Job quitting fell 12% last year. Good or bad?
What is happening:
Workers called it quits less frequently in 2023. Americans quit 6.1 million fewer jobs last year than in 2022—a decline of 12% according to the Labor Department. In December, the number of jobs that were quit fell to the lowest monthly level in three years. That is a turnaround from the years just after the pandemic took hold, when resignations surged and companies faced labor shortages. In 2021 and 2022, employers put up billboards seeking workers, eliminated background checks, offered big raises and handed out signing bonuses to restaurant and factory workers. In more recent months, prospective job seekers have seen news of high-profile layoffs, smaller pay bumps and sharp slowdowns in hiring in certain industries. Those pockets of weakness stand in contrast to years of consistent overall job growth and a historically low 3.7% unemployment rate at the end of last year.
Why it matters:
“On the surface things look really good and robust but when you dig deeper it’s a labor market that is being driven by a narrower set of industries and is showing signs of substantial slowing,” said Brett Ryan, senior U.S. economist at Deutsche Bank. Just three industries, leisure and hospitality, government and healthcare, accounted for the bulk of job creation in 2023. Fewer resignations could mean workers are less confident in their ability to find a new job or more content in their current roles. The total number of job quits declined to 44.5 million in 2023 from 50.6 million in 2022, which was the highest on record.

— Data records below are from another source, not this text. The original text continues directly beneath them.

Lemma queue_remove_ok q i : queue_ok q →
  let q' := with_items q (delete i (q_items q)) in
  queue_ok q' ∧ waiting q ≡ₚ (if bool_decide (is_Some (q_items q !! i)) then [i] else []) ++ waiting q'.
Proof.
  intros Hok q'. case_bool_decide as Hi.
  - destruct Hi as [it Hit]. pose proof (qok_ids q Hok i it Hit) as Eid. subst i.
    apply (drop_items_ok q [it] Hok); [apply NoDup_singleton|]. intros x ->%list_elem_of_singleton. by apply elem_ordered.
  - assert (q_items q !! i = None) as Hn by (destruct (q_items q !! i); [by destruct Hi|done]).
    assert (q' = q) as ->; [|by split]. unfold q'. rewrite delete_id by done. by destruct q.
Qed.

Lemma queue_step_ok d q o q' ins outs : queue_ok q → queue_step d q o = (q', ins, outs) →
  queue_ok q' ∧ q_max_depth q' = q_max_depth q ∧ ins ++ waiting q ≡ₚ outs ++ waiting q'.
Proof.
  intros Hok. destruct o as [r now|limit|id|now s limit]; cbn [queue_step].
  - destruct (enqueue d q r now) as [q1 out] eqn:E. intros [= <- <- <-]. by apply (enqueue_ok d q r now).
  - destruct (check_int 1 (q_max_depth q) ValueError "placement queue claim limit is outside the queue bound" limit) as [n|e] eqn:En.
    + apply check_int_ok in En as [-> Hn]. destruct (queue_claim_ok q n Hok Hn) as (-> & Hok' & Hp & _). by intros [= <- <- <-].
    + unfold claim. rewrite En. by intros [= <- <- <-].
  - unfold remove. destruct (check_request_id id) as [i|e] eqn:Ei; [|by intros [= <- <- <-]].
    unfold check_request_id in Ei. apply check_str_ok in Ei as [-> _]. destruct (queue_remove_ok q i Hok) as [Hok' Hp].
    intros [= <- <- <-]. split_and!; [done..|]. rewrite Hp. by case_bool_decide.
  - destruct (check_int 1 86400 ValueError "placement queue max_wait_seconds must be within 1..86400" s) as [s'|e] eqn:Es;
      [|unfold expire; rewrite Es; by intros [= <- <- <-]].
    destruct (check_int 1 _MAX_EXPIRE_ROWS ValueError "placement queue expire limit must be within 1..1024" limit) as [n|e] eqn:En;
      [|unfold expire; rewrite Es, En; by intros [= <- <- <-]].
    apply check_int_ok in Es as [-> Hs], En as [-> Hn]. destruct (expire_ok q now s' n Hok Hs Hn) as (l & -> & El & Hok' & Hp).
    intros [= <- <- <-]. split_and!; [done..|]. by rewrite El.
Qed.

A pessimistic workforce can have profound and far-reaching consequences on the economy, affecting productivity, innovation, consumer spending, and overall economic growth. When employees harbor negative sentiments about their work, job prospects, or the broader economic outlook, it creates a ripple effect that permeates various aspects of the economic landscape. Productivity, a key driver of economic success, is significantly impacted by the mindset of the workforce. Pessimistic employees may experience reduced motivation, engagement, and job satisfaction. This decline in morale can result in lower levels of productivity as employees may be less likely to invest discretionary effort into their work. Consequently, businesses may face challenges in achieving optimal output and efficiency, hindering their ability to contribute to overall economic growth.
Innovation is another casualty of a pessimistic workforce. A lack of optimism can stifle creativity and risk-taking, essential components of the innovation process. When employees are apprehensive about the future or feel uncertain about the stability of their jobs, they may be less inclined to propose or embrace new ideas. This reluctance to innovate can impede a nation's ability to stay competitive in a rapidly evolving global economy, limiting its capacity for technological advancements and industrial progress.

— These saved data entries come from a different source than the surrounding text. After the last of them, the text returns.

Lemma split_nonempty s d :
  Py.has_char d s = true -> Py.is_space d = false -> Py.split s <> [].
Proof.
  induction s as [|c s IH]; cbn [Py.has_char Py.split]; [done|].
  intros H Hd.
  destruct (Py.is_space c) eqn:Hc.
  - destruct (Ascii.eqb_spec d c) as [->|_]; [congruence | by apply IH].
  - destruct s as [|c' s']; [done|].
    destruct (Py.is_space c'); [done|].
    by destruct (Py.split (String c' s')).
Qed.

Lemma startswith_head c t s :
  Py.startswith (String c t) s = true -> Py.has_char c s = true.
Proof.
  destruct s as [|b s]; cbn [Py.startswith Py.has_char]; [done|].
  by destruct (Ascii.eqb c b).
Qed.

Lemma contains_head c t s :
  Py.contains (String c t) s = true -> Py.has_char c s = true.
Proof.
  induction s as [|b s IH].
  - cbn. done.
  - cbn [Py.contains]. intros [H|H]%orb_true_iff.
    + by apply startswith_head in H.
    + cbn [Py.has_char]. destruct (Ascii.eqb c b); [done | by apply IH].
Qed.

Lemma has_char_lower c s :
  Py.has_char c (Py.lower s) = true ->
  exists d, Py.has_char d s = true /\ Py.lower_char d = c.
Proof.
  induction s as [|b s IH]; cbn [Py.lower Py.has_char]; [done|].
  destruct (Ascii.eqb_spec c (Py.lower_char b)) as [->|_].
  - intros _. exists b. by rewrite Ascii.eqb_refl.
  - intros [d [Hd <-]]%IH. exists d. split; [|done].
    by rewrite Hd; destruct (Ascii.eqb d b).
Qed.

(** A name that contains a token of another name has a token itself. *)
Lemma candidate_has_token key n s :
  last_token n = Some key -> contains_ci key s = true -> Py.split s <> [].
Proof.
  unfold last_token, contains_ci. intros Hk Hc.
  apply last_Some_elem_of, split_token_head in Hk as (c & t & -> & Hsp).
  cbn [Py.lower] in Hc. apply contains_head, has_char_lower in Hc as (d & Hd & Hl).
  apply (split_nonempty s d Hd).
  by rewrite <- is_space_lower_char, Hl, is_space_lower_char.
Qed.

Lemma first_surname_match_filter key cands :
  Forall (fun p => Py.split (name p) <> []) cands ->
  first_surname_match key cands
  = Py.Ret (id <$> head (filter (fun p => surname_is key p = true) cands)).
Proof.
  induction 1 as [|p cands Hp _ IH]; [done|].
  cbn [first_surname_match]. rewrite filter_cons.
  assert (Hs : surname_is key p =
               match list.last (Py.split (name p)) with
               | Some t => String.eqb (Py.lower key) (Py.lower t)
               | None => false
               end) by done.
  destruct (list.last (Py.split (name p))) as [t|] eqn:Ht.
  - destruct (String.eqb (Py.lower key) (Py.lower t)) eqn:Heq.
    + by rewrite decide_True.
    + rewrite decide_False; [done | by rewrite Hs].
  - by apply last_None in Ht.
Qed.

Lemma select_eq_name_nil reg n :
  (forall p, p ∈ reg -> name p <> n) -> Store.select_eq_name reg n = [].
Proof.
  intros H. unfold Store.select_eq_name.
  destruct (filter _ reg) as [|p l] eqn:Hf; [done|].
  assert (Hp : p ∈ filter (fun p => name p = n) reg) by (rewrite Hf; left).
  apply list_elem_of_filter in Hp as [Hn Hp]. by destruct (H p Hp).
Qed.

(** C2, amended.  [get_player_id] returns the id of the first exact name
    match when there is one.  When there is none and the name has at least
    one token, it returns the id of the first record, among those whose name
    contains the last token of the input (letter case ignored), whose own
    last token equals that token (letter case ignored), and [None] when there
    is no such record, in particular when no record contains the token. *)
Theorem get_player_id_resolves (reg : list player) (n : string) :
  (forall p, head (filter (fun p => name p = n) reg) = Some p ->
             get_player_id reg n = Py.Ret (Some (id p))) /\
  (forall key,
      (forall p, p ∈ reg -> name p <> n) ->
      last_token n = Some key ->
      get_player_id reg n
      = Py.Ret (id <$> head (filter (fun p => surname_is key p = true)
                               (filter (fun p => contains_ci key (name p) = true) reg)))) /\
  (forall key,
      (forall p, p ∈ reg -> name p <> n) ->
      last_token n = Some key ->
      (forall p, p ∈ reg -> contains_ci key (name p) = false) ->
      get_player_id reg n = Py.Ret None).
Proof.
  assert (Hmain : forall key,
      (forall p, p ∈ reg -> name p <> n) ->
      last_token n = Some key ->
      get_player_id reg n
      = Py.Ret (id <$> head (filter (fun p => surname_is key p = true)
                               (filter (fun p => contains_ci key (name p) = true) reg)))).
  { intros key Hne Hk. unfold get_player_id.
    rewrite select_eq_name_nil by done.
    unfold last_token in Hk. rewrite Hk.
    apply first_surname_match_filter, Forall_forall.
    intros p [Hc _]%list_elem_of_filter.
    by apply (candidate_has_token key n). }
  split; [|split].
  - intros p Hp. unfold get_player_id, Store.select_eq_name.
    by destruct (filter _ reg) as [|q l]; simplify_eq/=.
  - exact Hmain.
  - intros key Hne Hk Hnone. rewrite (Hmain key Hne Hk).
    replace (filter (fun p => contains_ci key (name p) = true) reg) with (@nil player); [done|].
    symmetry. destruct (filter _ reg) as [|p l] eqn:Hf; [done|].
    assert (Hp : p ∈ filter (fun p => contains_ci key (name p) = true) reg)
      by (rewrite Hf; left).
    apply list_elem_of_filter in Hp as [Hc Hp]. rewrite (Hnone p Hp) in Hc. done.
Qed.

Consumer spending, a critical driver of economic activity, is intricately linked to the mindset of the workforce. Pessimistic employees may curtail their spending habits due to concerns about job security, wage stagnation, or economic instability. When a significant portion of the workforce adopts a conservative approach to spending, it can lead to a decrease in demand for goods and services. This, in turn, affects businesses across various sectors, leading to reduced revenues, potential layoffs, and a further contraction in economic activity.
Investment decisions by businesses and individuals are also influenced by the overall optimism or pessimism prevailing in the workforce. When businesses sense a lack of confidence among consumers and anticipate weaker demand for their products or services, they may postpone capital investments or expansion plans. Similarly, individuals may delay major purchases or investments, such as buying homes or starting businesses, exacerbating the economic slowdown.
The impact of a pessimistic workforce extends beyond the immediate economic indicators. It can contribute to a self-fulfilling prophecy, where negative expectations become reality as businesses retrench, consumers cut back on spending, and investment dries up. This downward spiral can create a protracted period of economic stagnation or recession.